**ASSIGNMENT:** Please repeat the lines below, exactly and only, from the one that holds "occ s (filter_messages_by_memory" through the one that holds "(forall e, mem".

-=-=-=-=-

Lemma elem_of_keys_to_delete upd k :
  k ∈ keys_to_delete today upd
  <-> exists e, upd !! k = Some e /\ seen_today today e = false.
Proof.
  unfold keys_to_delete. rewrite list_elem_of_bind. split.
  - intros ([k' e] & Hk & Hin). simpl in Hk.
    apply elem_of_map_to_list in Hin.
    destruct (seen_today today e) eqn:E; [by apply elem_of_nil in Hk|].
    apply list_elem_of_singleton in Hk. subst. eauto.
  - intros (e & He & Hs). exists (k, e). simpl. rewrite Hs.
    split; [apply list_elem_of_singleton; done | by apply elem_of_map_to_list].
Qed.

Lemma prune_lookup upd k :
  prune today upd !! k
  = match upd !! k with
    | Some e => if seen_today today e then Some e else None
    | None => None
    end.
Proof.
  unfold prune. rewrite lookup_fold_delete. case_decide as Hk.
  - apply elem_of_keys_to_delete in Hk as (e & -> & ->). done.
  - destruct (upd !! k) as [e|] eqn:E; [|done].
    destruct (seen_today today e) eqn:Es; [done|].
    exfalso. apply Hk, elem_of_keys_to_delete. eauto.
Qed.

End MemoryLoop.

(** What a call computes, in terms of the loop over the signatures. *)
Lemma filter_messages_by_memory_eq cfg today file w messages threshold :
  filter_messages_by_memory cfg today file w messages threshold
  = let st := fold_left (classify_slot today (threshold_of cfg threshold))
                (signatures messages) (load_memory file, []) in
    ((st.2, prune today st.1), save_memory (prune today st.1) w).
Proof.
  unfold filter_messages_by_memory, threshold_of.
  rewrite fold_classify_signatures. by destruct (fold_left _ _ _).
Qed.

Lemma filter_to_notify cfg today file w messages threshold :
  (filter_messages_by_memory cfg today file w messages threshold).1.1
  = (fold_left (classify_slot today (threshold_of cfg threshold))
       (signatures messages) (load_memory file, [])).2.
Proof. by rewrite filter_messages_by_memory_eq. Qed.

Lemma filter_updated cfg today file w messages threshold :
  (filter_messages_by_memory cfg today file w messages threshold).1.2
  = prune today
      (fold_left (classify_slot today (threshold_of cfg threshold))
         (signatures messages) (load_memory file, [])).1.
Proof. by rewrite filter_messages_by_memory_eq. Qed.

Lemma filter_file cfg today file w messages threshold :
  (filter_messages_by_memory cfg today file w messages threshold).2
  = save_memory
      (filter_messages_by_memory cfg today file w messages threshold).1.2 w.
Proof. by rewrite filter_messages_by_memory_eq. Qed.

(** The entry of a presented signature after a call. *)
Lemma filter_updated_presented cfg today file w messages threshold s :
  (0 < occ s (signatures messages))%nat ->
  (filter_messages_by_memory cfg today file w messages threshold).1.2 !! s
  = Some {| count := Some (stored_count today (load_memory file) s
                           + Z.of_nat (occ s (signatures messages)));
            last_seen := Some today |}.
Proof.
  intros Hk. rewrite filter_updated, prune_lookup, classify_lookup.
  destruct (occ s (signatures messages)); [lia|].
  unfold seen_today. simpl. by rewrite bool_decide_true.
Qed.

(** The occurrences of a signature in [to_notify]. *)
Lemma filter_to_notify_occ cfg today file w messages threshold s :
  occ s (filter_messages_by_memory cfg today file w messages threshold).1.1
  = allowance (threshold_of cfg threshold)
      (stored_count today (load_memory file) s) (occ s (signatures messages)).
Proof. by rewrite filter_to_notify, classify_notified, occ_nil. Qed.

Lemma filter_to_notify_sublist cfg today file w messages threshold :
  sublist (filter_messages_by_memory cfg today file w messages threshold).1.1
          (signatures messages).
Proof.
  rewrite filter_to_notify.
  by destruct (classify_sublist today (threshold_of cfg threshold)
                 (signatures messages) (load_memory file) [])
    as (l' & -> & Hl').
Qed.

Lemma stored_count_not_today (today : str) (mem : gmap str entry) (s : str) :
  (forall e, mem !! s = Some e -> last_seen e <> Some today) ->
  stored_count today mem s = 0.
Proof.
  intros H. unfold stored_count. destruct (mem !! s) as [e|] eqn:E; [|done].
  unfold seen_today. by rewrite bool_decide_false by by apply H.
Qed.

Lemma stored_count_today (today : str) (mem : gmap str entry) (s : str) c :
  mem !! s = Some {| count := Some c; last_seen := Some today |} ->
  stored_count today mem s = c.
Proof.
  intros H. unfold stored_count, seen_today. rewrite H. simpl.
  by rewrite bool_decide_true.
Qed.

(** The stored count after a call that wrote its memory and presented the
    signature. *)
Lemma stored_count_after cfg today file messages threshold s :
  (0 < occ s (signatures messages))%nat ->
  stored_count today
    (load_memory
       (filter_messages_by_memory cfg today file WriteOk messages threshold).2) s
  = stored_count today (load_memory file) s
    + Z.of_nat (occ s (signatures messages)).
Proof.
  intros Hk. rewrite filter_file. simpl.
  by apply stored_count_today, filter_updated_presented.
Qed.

-=-=-=-=-

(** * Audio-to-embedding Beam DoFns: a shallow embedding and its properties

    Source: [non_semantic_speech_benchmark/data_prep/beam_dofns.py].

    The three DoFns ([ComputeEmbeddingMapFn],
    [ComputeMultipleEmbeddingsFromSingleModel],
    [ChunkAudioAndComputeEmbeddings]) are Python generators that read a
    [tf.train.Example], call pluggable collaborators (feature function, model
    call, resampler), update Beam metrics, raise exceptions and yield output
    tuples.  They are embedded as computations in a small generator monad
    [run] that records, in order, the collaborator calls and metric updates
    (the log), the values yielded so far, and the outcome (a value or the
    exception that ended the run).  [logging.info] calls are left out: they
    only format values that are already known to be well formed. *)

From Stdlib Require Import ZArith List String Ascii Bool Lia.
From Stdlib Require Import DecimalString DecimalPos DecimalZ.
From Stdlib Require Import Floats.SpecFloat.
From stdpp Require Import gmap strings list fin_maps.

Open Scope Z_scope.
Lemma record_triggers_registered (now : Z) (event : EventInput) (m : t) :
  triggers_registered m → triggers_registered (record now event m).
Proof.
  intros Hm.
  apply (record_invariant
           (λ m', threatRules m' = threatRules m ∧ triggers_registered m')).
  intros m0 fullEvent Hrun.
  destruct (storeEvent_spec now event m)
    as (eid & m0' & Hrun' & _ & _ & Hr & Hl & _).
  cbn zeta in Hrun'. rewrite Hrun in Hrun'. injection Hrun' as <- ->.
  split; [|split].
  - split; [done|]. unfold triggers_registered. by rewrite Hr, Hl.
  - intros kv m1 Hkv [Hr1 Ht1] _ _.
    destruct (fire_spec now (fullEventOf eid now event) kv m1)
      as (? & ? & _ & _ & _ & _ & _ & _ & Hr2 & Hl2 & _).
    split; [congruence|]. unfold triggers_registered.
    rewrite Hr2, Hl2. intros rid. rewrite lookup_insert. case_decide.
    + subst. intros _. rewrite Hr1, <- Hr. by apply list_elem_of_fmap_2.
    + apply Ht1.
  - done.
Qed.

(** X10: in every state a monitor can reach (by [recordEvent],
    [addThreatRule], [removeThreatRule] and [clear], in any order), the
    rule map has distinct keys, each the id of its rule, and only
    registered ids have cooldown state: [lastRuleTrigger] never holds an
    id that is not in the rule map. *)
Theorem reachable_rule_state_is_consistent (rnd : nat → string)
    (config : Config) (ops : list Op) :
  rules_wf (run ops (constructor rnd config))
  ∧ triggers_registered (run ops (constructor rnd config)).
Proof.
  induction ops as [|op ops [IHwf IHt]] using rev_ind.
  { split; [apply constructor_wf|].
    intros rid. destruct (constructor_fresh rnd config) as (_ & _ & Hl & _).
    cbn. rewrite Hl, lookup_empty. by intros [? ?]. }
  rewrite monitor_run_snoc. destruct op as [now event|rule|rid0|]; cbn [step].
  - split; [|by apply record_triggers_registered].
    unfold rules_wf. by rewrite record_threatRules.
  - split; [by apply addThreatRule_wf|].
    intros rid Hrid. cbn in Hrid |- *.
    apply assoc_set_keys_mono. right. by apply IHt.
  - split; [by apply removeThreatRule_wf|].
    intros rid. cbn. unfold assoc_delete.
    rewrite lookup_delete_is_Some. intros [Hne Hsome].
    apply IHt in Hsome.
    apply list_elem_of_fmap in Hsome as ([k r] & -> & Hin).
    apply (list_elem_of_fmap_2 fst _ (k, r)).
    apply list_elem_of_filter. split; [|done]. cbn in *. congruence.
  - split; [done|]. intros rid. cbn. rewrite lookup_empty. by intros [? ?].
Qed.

-=-=-=-=-

**RESPONSE TO THIS EXERCISE:**
  occ s (filter_messages_by_memory cfg today file w messages threshold).1.1
  = allowance (threshold_of cfg threshold)
      (stored_count today (load_memory file) s) (occ s (signatures messages)).
Proof. by rewrite filter_to_notify, classify_notified, occ_nil. Qed.

Lemma filter_to_notify_sublist cfg today file w messages threshold :
  sublist (filter_messages_by_memory cfg today file w messages threshold).1.1
          (signatures messages).
Proof.
  rewrite filter_to_notify.
  by destruct (classify_sublist today (threshold_of cfg threshold)
                 (signatures messages) (load_memory file) [])
    as (l' & -> & Hl').
Qed.

Lemma stored_count_not_today (today : str) (mem : gmap str entry) (s : str) :
  (forall e, mem !! s = Some e -> last_seen e <> Some today) ->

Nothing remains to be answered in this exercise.